Kittitas County Auditor and USPS assure ballots will be counted on time

Jessica Perez, News Director

Even though a Washington State judge blocked further changes to the United States Postal Service (USPS) until after the presidential election, some people are still concerned about whether their ballot will be counted on time.

Spokesman for the USPS, Ernie Swanson, believes the post office has the ability to deliver ballots on time.

“I’m very confident that the postal service will be able to distribute the ballots and then get them back in the hands of the election officials in a very timely manner,” Swanson said. 

According to Swanson, the USPS works very closely with election officials to make sure everything goes smoothly.

“We have a number of meetings prior to all general elections, like the one coming up, to discuss all the details, to make sure everything is in line,” Swanson said.

USPS accidentally sent out a postcard to Washington state residents saying voters have to request their ballot before election day. This was a mistake made by the post office, it was intended to go out in states where voters do have to request mail in ballots.

In Washington, registered voters will automatically receive their ballots in the mail before election day.

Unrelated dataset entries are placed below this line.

(* ===== verification/Swarm.v ===== *)
(** Asking trackers about a swarm, [engine/scan.rs]: the rate limiter shared by
    every request to the tracker operator, the scrape cache, the scrape policy
    with its 429 back-off, and the evaluation of one catalog item. *)

From S2P Require Import Prelude Text Float64 Fs Persist Time Net AtKey AtTorrent Catalog World Torrents.
From S2P Require Import Swap Pool.

Definition SCRAPE_TIMEOUT : duration := secs 15.

(** ** The rate limiter *)

Record RateLimiter := {
  per_second : f64;
  next_allowed : instant;
}.

(** [Duration::try_from_secs_f64]: the exact value rounded to the nearest
    nanosecond, ties to even; an error when it is negative, not finite or too
    long. *)
Definition try_from_secs_f64 (x : f64) : option duration :=
  match x with
  | S754_zero _ => Some 0
  | S754_finite false m e =>
      let ns :=
        if 0 <=? e then Z.pos m * NANOS * 2 ^ e
        else
          let d := 2 ^ (- e) in
          let q := Z.pos m * NANOS / d in
          let r := Z.pos m * NANOS mod d in
          if 2 * r <? d then q
          else if d <? 2 * r then q + 1
          else if Z.even q then q else q + 1 in
      if ns <? 2 ^ 64 * NANOS then Some ns else None
  | _ => None
  end.

(** The time between two requests at a rate. *)
Definition gap_of (rate : f64) : duration :=
  default (secs (365 * 24 * 3600)) (try_from_secs_f64 (fdiv fone rate)).

Section Rate.
Context {W : Type} `{World W}.

Definition wait : M (RateLimiter * W) unit :=
  let* rl := gets fst in
  if is_nan (per_second rl) || fle (per_second rl) fzero then ret tt
  else
    let* now := on_snd mono_now in
    whenM (now <? next_allowed rl) (on_snd (sleep (next_allowed rl - now))) ;;;
    let* now' := on_snd mono_now in
    on_fst (modify (fun rl =>
      {| per_second := per_second rl; next_allowed := now' + gap_of (per_second rl) |})).
End Rate.

(** ** The scrape cache *)

Record CachedSwarm := {
  cached_counts : SwarmCounts;
  cached_at : instant;
}.

Record SwarmCache := {
  cache_path : path;
  ttl : duration;
  entries : gmap string CachedSwarm;
}.

Record StoredEntry := {
  stored_seeders : Z;
  stored_leechers : Z;
  stored_at : instant;
}.

(** serde_json on [StoredCache]. *)
Class CacheCodec := {
  cache_to : gmap string StoredEntry -> option bytes;
  cache_from : bytes -> option (gmap string StoredEntry);
  cache_from_to m b : cache_to m = Some b -> cache_from b = Some m;
}.

(** [to_std().unwrap_or(Duration::MAX)]: a stamp in the future is never fresh. *)
Definition stale (now at_ : instant) (ttl : duration) : bool :=
  match to_std (since now at_) with Some age => ttl <? age | None => true end.

Definition swarm_get (now : instant) (info_hash : string) (c : SwarmCache) : option SwarmCounts :=
  match entries c !! info_hash with
  | Some e => if stale now (cached_at e) (ttl c) then None else Some (cached_counts e)
  | None => None
  end.

Definition swarm_insert (now : instant) (info_hash : string) (counts : SwarmCounts)
    (c : SwarmCache) : SwarmCache :=
  {| cache_path := cache_path c; ttl := ttl c;
     entries := <[info_hash := {| cached_counts := counts; cached_at := now |}]> (entries c) |}.

Section CacheFile.
Context `{CacheCodec} `{HexCrate} `{HashIter}.

Definition restore_entry (m : gmap string CachedSwarm) (he : string * StoredEntry)
    : gmap string CachedSwarm :=
  match decode_hash he.1 with
  | Ok h => <[h := {| cached_counts := {| seeders := stored_seeders he.2;
                                          leechers := stored_leechers he.2; completed := 0 |};
                      cached_at := stored_at he.2 |}]> m
  | Err _ => m
  end.

Definition swarm_load (p : path) (ttl : duration) : M Fs SwarmCache :=
  let* r := fs_read p in
  let m := match r with
           | Ok data => match cache_from data with
                        | Some stored => foldl restore_entry ∅ (hash_iter stored)
                        | None => ∅
                        end
           | Err _ => ∅
           end in
  ret {| cache_path := p; ttl := ttl; entries := m |}.

Definition store_entry (m : gmap string StoredEntry) (he : string * CachedSwarm)
    : gmap string StoredEntry :=
  <[hex_encode he.1 := {| stored_seeders := seeders (cached_counts he.2);
                          stored_leechers := leechers (cached_counts he.2);
                          stored_at := cached_at he.2 |}]> m.

Definition swarm_save (c : SwarmCache) : M Fs (result error unit) :=
  match cache_to (foldl store_entry ∅ (hash_iter (entries c))) with
  | None => ret (Err "marshalling scrape cache")
  | Some data => atomic_write (cache_path c) data
  end.
End CacheFile.

(** ** Evaluating catalog items *)

(** [ScanStats]: one atomic counter each. *)
Inductive Counter :=
  | LibraryBytes | MetadataFetched | MetadataCached | ScrapeRequests | ScrapeCached
  | SkippedHeld | SkippedBlocked | SkippedTooBig | SkippedAge | SkippedFetchErr | SkippedScrapeErr
  | Eligible.

#[export] Instance counter_eq_dec : EqDecision Counter.
Proof. solve_decision. Defined.

Definition ScanStats : Type := Counter -> Z.
Definition stats_zero : ScanStats := fun _ => 0.

(** [fetch_add]. *)
Definition fetch_add (k : Counter) (n : Z) (s : ScanStats) : ScanStats :=
  fun k' => if decide (k = k') then wrap64 (s k + n) else s k'.

(** [add_into]. *)
Definition add_into (dst src : ScanStats) : ScanStats := fun k => wrap64 (dst k + src k).

(** What the evaluation workers and the engine share. *)
Record Shared := {
  sh_rate : RateLimiter;
  sh_cache : SwarmCache;
  sh_stats : ScanStats;
}.

Record Evaluated := {
  ev_title : string;
  ev_info_hash : string;
  ev_size_bytes : Z;
  ev_piece_count : Z;
  ev_seeders : Z;
  ev_leechers : Z;
}.

(** The fixed inputs of an evaluation. *)
Record EvalCtx := {
  ctx_data_dir : path;
  ctx_moderation_bypass : duration;
  ctx_torrent_base_url : string;
  ctx_scrape_backoff : duration;
}.

Definition torrent_cache_path (data_dir : path) (info_hash_hex : string) : path :=
  path_join (path_join data_dir "torrent-cache") (info_hash_hex +:+ ".torrent").

(** HTTP 429, as far as the message tells. *)
Definition is_rate_limited (e : error) : bool :=
  contains e "429" || contains (ascii_lower e) "too many requests".

Section Evaluate.
Context {W : Type} `{World W} `{Decoders} `{Chrono} `{HexCrate} `{UrlCrate}.

Definition on_node {A} (m : M (Node W) A) : M (Shared * Node W) A := on_snd m.

Definition count (k : Counter) : M (Shared * Node W) unit :=
  on_fst (modify (fun sh =>
    {| sh_rate := sh_rate sh; sh_cache := sh_cache sh; sh_stats := fetch_add k 1 (sh_stats sh) |})).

Swanson said he was slightly worried about some confusion when they sent this out but he believes the state as a whole responded well by letting people know this was a mistake quickly. 

In Kittitas County ballots will be mailed out on Oct. 13. Voters should start receiving them by Oct. 15. 

Kittitas County Auditor Jerry Pettit also wants to assure everyone that ballots will be counted on time because the post office has experience with mail in voting.

“We’ve been doing this for over 10 years,” Pettit said. “We’ve got this. The post office? They got this.”

Pettit added that if people still feel uneasy about voting by mail, they can leave their ballot in one of the various drop boxes in town. He picks those ballots up directly so voters can feel at ease knowing they’re in the right hands.

Once a ballot has been mailed in, people can also check the status of the ballot. If someone is unsure whether their ballot has been counted, they can check and call the auditor’s office if it hasn’t.

Marlene Pfeifer chairman of the Kittitas County Republican Party said she felt concerned about voting by mail because the system is not perfect. 

“I had a lot of people during the primary say they never got a ballot,” Pfeifer said.

Pfeifer also said a woman came into her office who picks her mail up at the post office once a week and all her fundraiser mail from Donald Trump had been opened and scribbled on. 

“I don’t know what that would benefit… but that’s concerning to me,” Pfeifer said. 

Steve Verhey chair of the Kittitas County Democratic Party said he hasn’t noticed a change in the speed of local mail so he doesn’t think there will be an impact.

“I send the mail and then I write down the date that I sent the mail and then I write down the date when I receive the mail,” Verhey said. “It hasn’t changed in the last couple months. So, I don’t think it’s gonna be much of an effect in our local area.”